* **Task goal**
Report each line of the records below that holds the word "SlidingWindowMLASpec".

* **Information**
━━━

(** ** The managers by class *)

Inductive manager_class : Type :=
  | FullAttentionManager
  | PrefixAnchoredSWAManager (decode_sliding_window : Z)
  | SlidingWindowManager
  | KpoolTailManager
  | ChunkedLocalAttentionManager
  | MambaManager
  | CrossAttentionManager
  | SinkFullAttentionManager
  | CircularBufferManager.

(** [spec_manager_map]; a class it does not list raises [KeyError]. *)
Definition spec_manager_map (c : spec_class) : option manager_class :=
  match c with
  | FullAttentionSpec | TQFullAttentionSpec | MLAAttentionSpec | HiddenStateCacheSpec =>
      Some FullAttentionManager
  | PrefixAnchoredSWASpec w => Some (PrefixAnchoredSWAManager w)
  | SlidingWindowSpec _ | SlidingWindowMLASpec _ => Some SlidingWindowManager
  | KpoolTailSpec _ => Some KpoolTailManager
  | ChunkedLocalAttentionSpec _ => Some ChunkedLocalAttentionManager
  | MambaSpec _ _ => Some MambaManager
  | CrossAttentionSpec => Some CrossAttentionManager
  | SinkFullAttentionSpec _ => Some SinkFullAttentionManager
  | CircularBufferSpec => Some CircularBufferManager
  | EncoderOnlyAttentionSpec => None
  end.

Definition class_of (m : Manager) : option manager_class :=
  spec_manager_map (spec_type (kv_cache_spec m)).

(** The constructor: attributes at their initial values. *)
Definition Manager_init (spec : KVCacheSpec) (null : loc) (enable_caching : bool) (gid dcp pcp : Z)
    (cap : option Z) (sinks : list loc) : Manager :=
  mkMgr
    (mkMgrArgs spec (global_block_size spec dcp pcp) enable_caching gid
       (if dcp_sharded spec then dcp else 1) (if dcp_sharded spec then pcp else 1) cap null false
       (match spec_type spec with
        | SlidingWindowSpec w | SlidingWindowMLASpec w => Some w
        | _ => None
        end) None false sinks)
    [] [] ∅ ∅ ∅ ∅ ∅.

(** [SinkFullAttentionManager.__init__] takes its blocks out of the free queue. *)
Definition claim_sinks (sink_len : option Z) (block_size : Z) : M BlockPool (list loc) :=
  match sink_len with
  | Some n =>
      py_assert ((0 <? n) && (n mod block_size =? 0)) ;;
      fq_popleft_n (n / block_size) None
  | None => raise AssertionError
  end.

Definition get_manager_for_kv_cache_spec (spec : KVCacheSpec)
    (max_in_flight_tokens max_model_len : Z) (enable_caching : bool) (gid dcp pcp : Z)
    : M BlockPool Manager :=
  match spec_manager_map (spec_type spec) with
  | None => raise KeyError
  | Some cls =>
      let cap := max_admission_blocks_per_request spec max_in_flight_tokens max_model_len in
      sinks ← (match cls, spec_type spec with
               | SinkFullAttentionManager, SinkFullAttentionSpec n =>
                   claim_sinks n (global_block_size spec dcp pcp)
               | _, _ => mret []
               end);
      p ← get;
      mret (Manager_init spec (null_block p) enable_caching gid dcp pcp cap sinks)
  end.

(** The methods, dispatched on the manager's class. *)
Module Manager.

Definition get_num_blocks_to_allocate (rid : string) (num_tokens : Z)
    (new_computed_blocks : list loc) (total_computed_tokens num_tokens_main_model : Z)
    (apply_admission_cap : bool) : M mstate Z :=
  s ← get;
  match class_of (mgr s) with
  | Some CircularBufferManager => OneBlock.ring_get_num_blocks_to_allocate rid
  | Some KpoolTailManager => OneBlock.tail_get_num_blocks_to_allocate rid
  | Some MambaManager =>
      Mamba.get_num_blocks_to_allocate rid num_tokens new_computed_blocks total_computed_tokens
        num_tokens_main_model apply_admission_cap
  | _ =>
      Base.get_num_blocks_to_allocate rid num_tokens new_computed_blocks total_computed_tokens
        num_tokens_main_model apply_admission_cap
  end.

━━━

* **The completed task**
  | SlidingWindowSpec _ | SlidingWindowMLASpec _ => Some SlidingWindowManager
        | SlidingWindowSpec w | SlidingWindowMLASpec w => Some w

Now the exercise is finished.